Ask people to guess the building’s purpose, and most might go for a museum of contemporary art. This is, however, the Church of the Holy Trinity: home to a catholic congregation (and a friendly, active church community, if the noticeboards within are anything to go by).
(The church sign)
The more colloquial designation as the Wotrubakirche (Wotruba church) comes from the name of the man who designed the building: Fritz Wotruba (1907-1975), an Austrian sculptor of international renown whose works can fetch six-figure prices at auction.
The building looks out across southwest Vienna, a part of the city rarely troubled by tourist buses.
Wotruba turned his attention to ecclesiastic architecture at the initiative of Margarete Ottillinger (the square in front of the church is named after her) with the implementation following under the aegis of architect Fritz Mayr.
(Wotruba’s renown extends to a promenade named after him in the 1st district, running along the back of the MAK museum)
Ottillinger apparently wanted to make a statement and create a bulwark in times of diminishing faith. Wotruba’s intention was more secular.
Completed in 1976, the apparent randomness of the design actually coalesces into a unit. Perhaps a metaphor for a diverse community. The message gains added resonance when you know the same site once hosted Nazi barracks.
The block design continues inside, creating a pleasingly roomy and unexpectedly bright interior around a central altar and low-lying pulpit that must contribute to an intimate feeling at gatherings.
(The view across the city)
Given the nature of the construction material, the building retains an unadorned rawness to it, almost the antithesis of the Baroque decoration common in Vienna’s old town churches. Yet it remains atmospheric; a place of hushed whispers, also because of the extraordinary echo effect.
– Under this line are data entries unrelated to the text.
Section setters.
Context {A : Type}.
Definition set_sessions (x : SessionManager) (s : Server A) : Server A :=
  {| max_unauthenticated_sessions := max_unauthenticated_sessions s; max_logical_sessions_per_link
     := max_logical_sessions_per_link s; max_new_sessions_per_link_per_minute :=
     max_new_sessions_per_link_per_minute s; idle_connection_timeout := idle_connection_timeout s;
     srv_ack_timeout := srv_ack_timeout s; sessions := x; logical_sessions := logical_sessions s;
     connections := connections s; conns := conns s; tokens := tokens s; _media_grant_files :=
     _media_grant_files s; media_files := media_files s; revocations := revocations s;
     closed_transports := closed_transports s; io_failures := io_failures s; wall := wall s; mono
     := mono s; entropy := entropy s; drawn := drawn s; shutting_down := shutting_down s; app :=
     app s |}.
Definition set_logical_sessions (x : gmap string nat) (s : Server A) : Server A :=
  {| max_unauthenticated_sessions := max_unauthenticated_sessions s; max_logical_sessions_per_link
     := max_logical_sessions_per_link s; max_new_sessions_per_link_per_minute :=
     max_new_sessions_per_link_per_minute s; idle_connection_timeout := idle_connection_timeout s;
     srv_ack_timeout := srv_ack_timeout s; sessions := sessions s; logical_sessions := x;
     connections := connections s; conns := conns s; tokens := tokens s; _media_grant_files :=
     _media_grant_files s; media_files := media_files s; revocations := revocations s;
     closed_transports := closed_transports s; io_failures := io_failures s; wall := wall s; mono
     := mono s; entropy := entropy s; drawn := drawn s; shutting_down := shutting_down s; app :=
     app s |}.
Definition set_connections (x : list nat) (s : Server A) : Server A :=
  {| max_unauthenticated_sessions := max_unauthenticated_sessions s; max_logical_sessions_per_link
     := max_logical_sessions_per_link s; max_new_sessions_per_link_per_minute :=
     max_new_sessions_per_link_per_minute s; idle_connection_timeout := idle_connection_timeout s;
     srv_ack_timeout := srv_ack_timeout s; sessions := sessions s; logical_sessions :=
     logical_sessions s; connections := x; conns := conns s; tokens := tokens s;
     _media_grant_files := _media_grant_files s; media_files := media_files s; revocations :=
     revocations s; closed_transports := closed_transports s; io_failures := io_failures s; wall
     := wall s; mono := mono s; entropy := entropy s; drawn := drawn s; shutting_down :=
     shutting_down s; app := app s |}.
Definition set_conns (x : gmap nat PhysicalConnection) (s : Server A) : Server A :=
  {| max_unauthenticated_sessions := max_unauthenticated_sessions s; max_logical_sessions_per_link
     := max_logical_sessions_per_link s; max_new_sessions_per_link_per_minute :=
     max_new_sessions_per_link_per_minute s; idle_connection_timeout := idle_connection_timeout s;
     srv_ack_timeout := srv_ack_timeout s; sessions := sessions s; logical_sessions :=
     logical_sessions s; connections := connections s; conns := x; tokens := tokens s;
     _media_grant_files := _media_grant_files s; media_files := media_files s; revocations :=
     revocations s; closed_transports := closed_transports s; io_failures := io_failures s; wall
     := wall s; mono := mono s; entropy := entropy s; drawn := drawn s; shutting_down :=
     shutting_down s; app := app s |}.
Definition set_tokens (x : Attach.AttachTokenAuthority) (s : Server A) : Server A :=
  {| max_unauthenticated_sessions := max_unauthenticated_sessions s; max_logical_sessions_per_link
     := max_logical_sessions_per_link s; max_new_sessions_per_link_per_minute :=
     max_new_sessions_per_link_per_minute s; idle_connection_timeout := idle_connection_timeout s;
     srv_ack_timeout := srv_ack_timeout s; sessions := sessions s; logical_sessions :=
     logical_sessions s; connections := connections s; conns := conns s; tokens := x;
     _media_grant_files := _media_grant_files s; media_files := media_files s; revocations :=
     revocations s; closed_transports := closed_transports s; io_failures := io_failures s; wall
     := wall s; mono := mono s; entropy := entropy s; drawn := drawn s; shutting_down :=
     shutting_down s; app := app s |}.
Definition set_media_grant_files (x : gmap string (list string)) (s : Server A) : Server A :=
  {| max_unauthenticated_sessions := max_unauthenticated_sessions s; max_logical_sessions_per_link
     := max_logical_sessions_per_link s; max_new_sessions_per_link_per_minute :=
     max_new_sessions_per_link_per_minute s; idle_connection_timeout := idle_connection_timeout s;
     srv_ack_timeout := srv_ack_timeout s; sessions := sessions s; logical_sessions :=
     logical_sessions s; connections := connections s; conns := conns s; tokens := tokens s;
     _media_grant_files := x; media_files := media_files s; revocations := revocations s;
     closed_transports := closed_transports s; io_failures := io_failures s; wall := wall s; mono
     := mono s; entropy := entropy s; drawn := drawn s; shutting_down := shutting_down s; app :=
     app s |}.
Definition set_media_files (x : gmap string pyval) (s : Server A) : Server A :=
  {| max_unauthenticated_sessions := max_unauthenticated_sessions s; max_logical_sessions_per_link
     := max_logical_sessions_per_link s; max_new_sessions_per_link_per_minute :=
     max_new_sessions_per_link_per_minute s; idle_connection_timeout := idle_connection_timeout s;
     srv_ack_timeout := srv_ack_timeout s; sessions := sessions s; logical_sessions :=
     logical_sessions s; connections := connections s; conns := conns s; tokens := tokens s;
     _media_grant_files := _media_grant_files s; media_files := x; revocations := revocations s;
     closed_transports := closed_transports s; io_failures := io_failures s; wall := wall s; mono
     := mono s; entropy := entropy s; drawn := drawn s; shutting_down := shutting_down s; app :=
     app s |}.
Definition set_revocations (x : list string) (s : Server A) : Server A :=
  {| max_unauthenticated_sessions := max_unauthenticated_sessions s; max_logical_sessions_per_link
     := max_logical_sessions_per_link s; max_new_sessions_per_link_per_minute :=
     max_new_sessions_per_link_per_minute s; idle_connection_timeout := idle_connection_timeout s;
     srv_ack_timeout := srv_ack_timeout s; sessions := sessions s; logical_sessions :=
     logical_sessions s; connections := connections s; conns := conns s; tokens := tokens s;
     _media_grant_files := _media_grant_files s; media_files := media_files s; revocations := x;
     closed_transports := closed_transports s; io_failures := io_failures s; wall := wall s; mono
     := mono s; entropy := entropy s; drawn := drawn s; shutting_down := shutting_down s; app :=
     app s |}.
Definition set_closed_transports (x : list nat) (s : Server A) : Server A :=
  {| max_unauthenticated_sessions := max_unauthenticated_sessions s; max_logical_sessions_per_link
     := max_logical_sessions_per_link s; max_new_sessions_per_link_per_minute :=
     max_new_sessions_per_link_per_minute s; idle_connection_timeout := idle_connection_timeout s;
     srv_ack_timeout := srv_ack_timeout s; sessions := sessions s; logical_sessions :=
     logical_sessions s; connections := connections s; conns := conns s; tokens := tokens s;
     _media_grant_files := _media_grant_files s; media_files := media_files s; revocations :=
     revocations s; closed_transports := x; io_failures := io_failures s; wall := wall s; mono :=
     mono s; entropy := entropy s; drawn := drawn s; shutting_down := shutting_down s; app := app
     s |}.
Definition set_io_failures (x : list bool) (s : Server A) : Server A :=
  {| max_unauthenticated_sessions := max_unauthenticated_sessions s; max_logical_sessions_per_link
     := max_logical_sessions_per_link s; max_new_sessions_per_link_per_minute :=
     max_new_sessions_per_link_per_minute s; idle_connection_timeout := idle_connection_timeout s;
     srv_ack_timeout := srv_ack_timeout s; sessions := sessions s; logical_sessions :=
     logical_sessions s; connections := connections s; conns := conns s; tokens := tokens s;
     _media_grant_files := _media_grant_files s; media_files := media_files s; revocations :=
     revocations s; closed_transports := closed_transports s; io_failures := x; wall := wall s;
     mono := mono s; entropy := entropy s; drawn := drawn s; shutting_down := shutting_down s; app
     := app s |}.
Definition set_wall (x : Z) (s : Server A) : Server A :=
  {| max_unauthenticated_sessions := max_unauthenticated_sessions s; max_logical_sessions_per_link
     := max_logical_sessions_per_link s; max_new_sessions_per_link_per_minute :=
     max_new_sessions_per_link_per_minute s; idle_connection_timeout := idle_connection_timeout s;
     srv_ack_timeout := srv_ack_timeout s; sessions := sessions s; logical_sessions :=
     logical_sessions s; connections := connections s; conns := conns s; tokens := tokens s;
     _media_grant_files := _media_grant_files s; media_files := media_files s; revocations :=
     revocations s; closed_transports := closed_transports s; io_failures := io_failures s; wall
     := x; mono := mono s; entropy := entropy s; drawn := drawn s; shutting_down := shutting_down
     s; app := app s |}.
Definition set_mono (x : Z) (s : Server A) : Server A :=
  {| max_unauthenticated_sessions := max_unauthenticated_sessions s; max_logical_sessions_per_link
     := max_logical_sessions_per_link s; max_new_sessions_per_link_per_minute :=
     max_new_sessions_per_link_per_minute s; idle_connection_timeout := idle_connection_timeout s;
     srv_ack_timeout := srv_ack_timeout s; sessions := sessions s; logical_sessions :=
     logical_sessions s; connections := connections s; conns := conns s; tokens := tokens s;
     _media_grant_files := _media_grant_files s; media_files := media_files s; revocations :=
     revocations s; closed_transports := closed_transports s; io_failures := io_failures s; wall
     := wall s; mono := x; entropy := entropy s; drawn := drawn s; shutting_down := shutting_down
     s; app := app s |}.
Definition set_drawn (x : nat) (s : Server A) : Server A :=
  {| max_unauthenticated_sessions := max_unauthenticated_sessions s; max_logical_sessions_per_link
     := max_logical_sessions_per_link s; max_new_sessions_per_link_per_minute :=
     max_new_sessions_per_link_per_minute s; idle_connection_timeout := idle_connection_timeout s;
     srv_ack_timeout := srv_ack_timeout s; sessions := sessions s; logical_sessions :=
     logical_sessions s; connections := connections s; conns := conns s; tokens := tokens s;
     _media_grant_files := _media_grant_files s; media_files := media_files s; revocations :=
     revocations s; closed_transports := closed_transports s; io_failures := io_failures s; wall
     := wall s; mono := mono s; entropy := entropy s; drawn := x; shutting_down := shutting_down
     s; app := app s |}.
Definition set_shutting_down (x : bool) (s : Server A) : Server A :=
  {| max_unauthenticated_sessions := max_unauthenticated_sessions s; max_logical_sessions_per_link
     := max_logical_sessions_per_link s; max_new_sessions_per_link_per_minute :=
     max_new_sessions_per_link_per_minute s; idle_connection_timeout := idle_connection_timeout s;
     srv_ack_timeout := srv_ack_timeout s; sessions := sessions s; logical_sessions :=
     logical_sessions s; connections := connections s; conns := conns s; tokens := tokens s;
     _media_grant_files := _media_grant_files s; media_files := media_files s; revocations :=
     revocations s; closed_transports := closed_transports s; io_failures := io_failures s; wall
     := wall s; mono := mono s; entropy := entropy s; drawn := drawn s; shutting_down := x; app :=
     app s |}.
Definition set_app (x : A) (s : Server A) : Server A :=
  {| max_unauthenticated_sessions := max_unauthenticated_sessions s; max_logical_sessions_per_link
     := max_logical_sessions_per_link s; max_new_sessions_per_link_per_minute :=
     max_new_sessions_per_link_per_minute s; idle_connection_timeout := idle_connection_timeout s;
     srv_ack_timeout := srv_ack_timeout s; sessions := sessions s; logical_sessions :=
     logical_sessions s; connections := connections s; conns := conns s; tokens := tokens s;
     _media_grant_files := _media_grant_files s; media_files := media_files s; revocations :=
     revocations s; closed_transports := closed_transports s; io_failures := io_failures s; wall
     := wall s; mono := mono s; entropy := entropy s; drawn := drawn s; shutting_down :=
     shutting_down s; app := x |}.
End setters.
Thanks to its unique design, the church has made quite a name for itself in architectural circles. Especially among those interested in brutalist architectural gems. So you probably won’t be alone on your visit.
In 2023, for example, Architectural Digest named the Wotrubakirche as one of the world’s most beautiful brutalist buildings.
Tickets & visitor tips
At the time of writing, there is no charge to visit this working church. But check the website (see below) as opening hours are largely limited to weekends.
How to get to the Wotrubakirche
Ah. Vienna’s hop on hop off buses do not stop here. And you’re going to have to walk a bit if on public transport.
The 60A bus does drop you “closest” at the stops Kaserngasse and Lindauergasse.
We actually caught the 60 tram to Maurer Lange Gasse, which is further away, but trams are trams, and you can catch the 60 from Hietzing station on the U4 subway line.